What to work on.
Below are some entries. Repeat exactly the lines from the one with "#[local] Hint Resolve acl_stays : cm." through the one with "opened) ∈ l ∧", and only those.

Data for processing.
Definition publish_private_path (fuel : nat) (source destination : PathBuf) : pm (result string unit) :=
  '(sp, sn, source_resolved) ←? secure_parent fuel source;
  '(dp, dn, destination_resolved) ←? secure_parent fuel destination;
  _ ←? validate_private_handle fuel sp (removelast source_resolved) Directory true;
  _ ←? validate_private_handle fuel dp (removelast destination_resolved) Directory true;
  '(h, kind) ←? open_validated_publish_source fuel sp sn source_resolved;
  renamed ← publish_private_path_at sp sn dp dn;
  match renamed with
  | Err error =>
      mret (Err ("cannot exclusively publish private path " +:+ quoted source +:+ " as " +:+ quoted destination +:+
                   ": " +:+ error)%string)
  | Ok _ => verify_published fuel sp sn dp dn h kind source destination
  end.

End Paths.
End Paths.
(* ===== verification/PathsPublish.v ===== *)
(** * Publishing a private path

    [publish_private_path] renames a validated private node without replacing anything.
    The theorem states what its success stands for, and that a rename whose result is not
    the validated node, or is no longer private, is undone or contained. *)

From S2P Require Import Prelude.
From S2P Require Import Traced.
From S2P Require Import Fueled.
From S2P Require Import Paths.
From S2P Require Import PathsSpec.

Module PathsPublish.
Export PathsSpec.

Section Publish.
Context {E : Type} {clock : Clock E} {ops : PathOps E}.
#[local] Notation pm := (fueled E PathStep).

(** ** Steps that rename nothing *)

Definition renames (s : PathStep) : bool := match s with RenamedAt _ _ _ _ _ ok => ok | _ => false end.
Definition still (l : list PathStep) : Prop := Forall (λ s, renames s = false) l.
Definition stays {A : Type} (m : pm A) : Prop := ends (λ l _, still l) m.

Lemma stays_ret {A : Type} (a : A) : stays (mret a : pm A).
Proof. apply ends_ret. constructor. Qed.
Lemma stays_starved {A : Type} : stays (starved : pm A).
Proof. apply ends_starved. Qed.
Lemma stays_bind {A B : Type} (m : pm A) (f : A → pm B) : stays m → (∀ a, stays (f a)) → stays (m ≫= f).
Proof.
  intros Hm Hf. eapply ends_bind; [exact Hm|]. intros l a Hl. eapply ends_impl; [apply Hf|]. intros. by apply Forall_app.
Qed.
Lemma stays_ask {A : Type} (f : E → A * E) : stays (ask f : pm A).
Proof. apply quiet_ends; [auto with cm|constructor]. Qed.
Lemma stays_step s : renames s = false → stays (step s : pm unit).
Proof. intros Hs. apply ends_of_traced, emit_emits. by repeat constructor. Qed.

Lemma stays_call {A e : Type} (f : E → result e A * E) note text :
  (∀ a, still (note a)) → stays (call f note text : pm (result string A)).
Proof.
  intros Hn. apply stays_bind; [apply stays_ask|]. intros [a|error]; [|apply stays_ret].
  apply stays_bind; [|intros; apply stays_ret]. induction (Hn a) as [|s l Hs _ IH]; [apply stays_ret|].
  apply stays_bind; [by apply stays_step|done].
Qed.

#[local] Hint Resolve stays_ret stays_starved stays_ask stays_step stays_call : cm.
#[local] Hint Extern 1 (still _) => repeat constructor : cm.
Ltac solve_stays := repeat (intros; first [solve [auto with cm] | case_match | apply stays_bind]).

Lemma inspect_stays h prefix : stays (inspect h prefix).
Proof. unfold inspect. solve_stays. Qed.
Lemma inspect_entry_stays parent name : stays (inspect_entry parent name).
Proof. unfold inspect_entry. solve_stays. Qed.
Lemma open_at_stays parent name mode : stays (open_at parent name mode).
Proof. unfold open_at. solve_stays. Qed.
Lemma sync_told_stays h what : stays (sync_told h what).
Proof. unfold sync_told. solve_stays. Qed.
Lemma acl_entries_stays fuel acl id access : stays (acl_entries fuel acl id access).
Proof. revert id access. induction fuel; intros; cbn [acl_entries]; solve_stays. Qed.
Lemma open_retry_stays fuel parent name deadline : stays (open_retry fuel parent name deadline).
Proof. induction fuel; cbn [open_retry]; unfold open_directory_at, open_at; solve_stays. Qed.
#[local] Hint Resolve inspect_stays inspect_entry_stays open_at_stays sync_told_stays acl_entries_stays open_retry_stays : cm.

Lemma acl_stays fuel h : stays (extended_acl_access fuel h).
Proof. unfold extended_acl_access. solve_stays. Qed.
#[local] Hint Resolve acl_stays : cm.
Lemma trusted_stays fuel h p : stays (validate_trusted_ancestor fuel h p).
Proof. unfold validate_trusted_ancestor, has_allowing_extended_acl. solve_stays. Qed.
Lemma private_stays fuel h p kind correct : stays (validate_private_handle fuel h p kind correct).
Proof. unfold validate_private_handle, correct_handle_mode, has_extended_acl. solve_stays. Qed.
Lemma open_with_retry_stays fuel parent name : stays (open_directory_at_with_retry fuel parent name).
Proof. unfold open_directory_at_with_retry. solve_stays. Qed.
#[local] Hint Resolve trusted_stays private_stays open_with_retry_stays : cm.
Lemma walk_ancestors_stays fuel what parent resolved ancestors : stays (walk_ancestors fuel what parent resolved ancestors).
Proof. revert parent resolved. induction ancestors; intros; cbn [walk_ancestors]; solve_stays. Qed.
#[local] Hint Resolve walk_ancestors_stays : cm.
Lemma path_walk_stays fuel p : stays (path_walk fuel p).
Proof. unfold path_walk, rewrite_darwin_root_alias, open_directory_no_follow. solve_stays. Qed.
#[local] Hint Resolve path_walk_stays : cm.
Lemma secure_parent_stays fuel p : stays (secure_parent fuel p).
Proof. unfold secure_parent, walk_to_last. solve_stays. Qed.
Lemma entry_matches_stays parent name h p : stays (publish_entry_matches_handle parent name h p).
Proof. unfold publish_entry_matches_handle. solve_stays. Qed.
#[local] Hint Resolve secure_parent_stays entry_matches_stays : cm.
Lemma source_stays fuel parent name p : stays (open_validated_publish_source fuel parent name p).
Proof. unfold open_validated_publish_source, open_directory_at. solve_stays. Qed.
#[local] Hint Resolve source_stays : cm.

(** ** The entry and the descriptor *)

(** The name was found to be the node behind the descriptor. *)
Definition entry_is (l : list PathStep) (parent : Z) (name : string) (h : Z) : Prop :=
  ∃ named opened, EntryInspected parent name (Ok named) ∈ l ∧ Inspected h (Ok opened) ∈ l ∧
    0 ≤ meta_dev named ∧ meta_dev opened = meta_dev named ∧ meta_ino opened = meta_ino named.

Result.
#[local] Hint Resolve acl_stays : cm.
Lemma trusted_stays fuel h p : stays (validate_trusted_ancestor fuel h p).
Proof. unfold validate_trusted_ancestor, has_allowing_extended_acl. solve_stays. Qed.
Lemma private_stays fuel h p kind correct : stays (validate_private_handle fuel h p kind correct).
Proof. unfold validate_private_handle, correct_handle_mode, has_extended_acl. solve_stays. Qed.
Lemma open_with_retry_stays fuel parent name : stays (open_directory_at_with_retry fuel parent name).
Proof. unfold open_directory_at_with_retry. solve_stays. Qed.
#[local] Hint Resolve trusted_stays private_stays open_with_retry_stays : cm.
Lemma walk_ancestors_stays fuel what parent resolved ancestors : stays (walk_ancestors fuel what parent resolved ancestors).
Proof. revert parent resolved. induction ancestors; intros; cbn [walk_ancestors]; solve_stays. Qed.
#[local] Hint Resolve walk_ancestors_stays : cm.
Lemma path_walk_stays fuel p : stays (path_walk fuel p).
Proof. unfold path_walk, rewrite_darwin_root_alias, open_directory_no_follow. solve_stays. Qed.
#[local] Hint Resolve path_walk_stays : cm.
Lemma secure_parent_stays fuel p : stays (secure_parent fuel p).
Proof. unfold secure_parent, walk_to_last. solve_stays. Qed.
Lemma entry_matches_stays parent name h p : stays (publish_entry_matches_handle parent name h p).
Proof. unfold publish_entry_matches_handle. solve_stays. Qed.
#[local] Hint Resolve secure_parent_stays entry_matches_stays : cm.
Lemma source_stays fuel parent name p : stays (open_validated_publish_source fuel parent name p).
Proof. unfold open_validated_publish_source, open_directory_at. solve_stays. Qed.
#[local] Hint Resolve source_stays : cm.

(** ** The entry and the descriptor *)

(** The name was found to be the node behind the descriptor. *)
Definition entry_is (l : list PathStep) (parent : Z) (name : string) (h : Z) : Prop :=
  ∃ named opened, EntryInspected parent name (Ok named) ∈ l ∧ Inspected h (Ok opened) ∈ l ∧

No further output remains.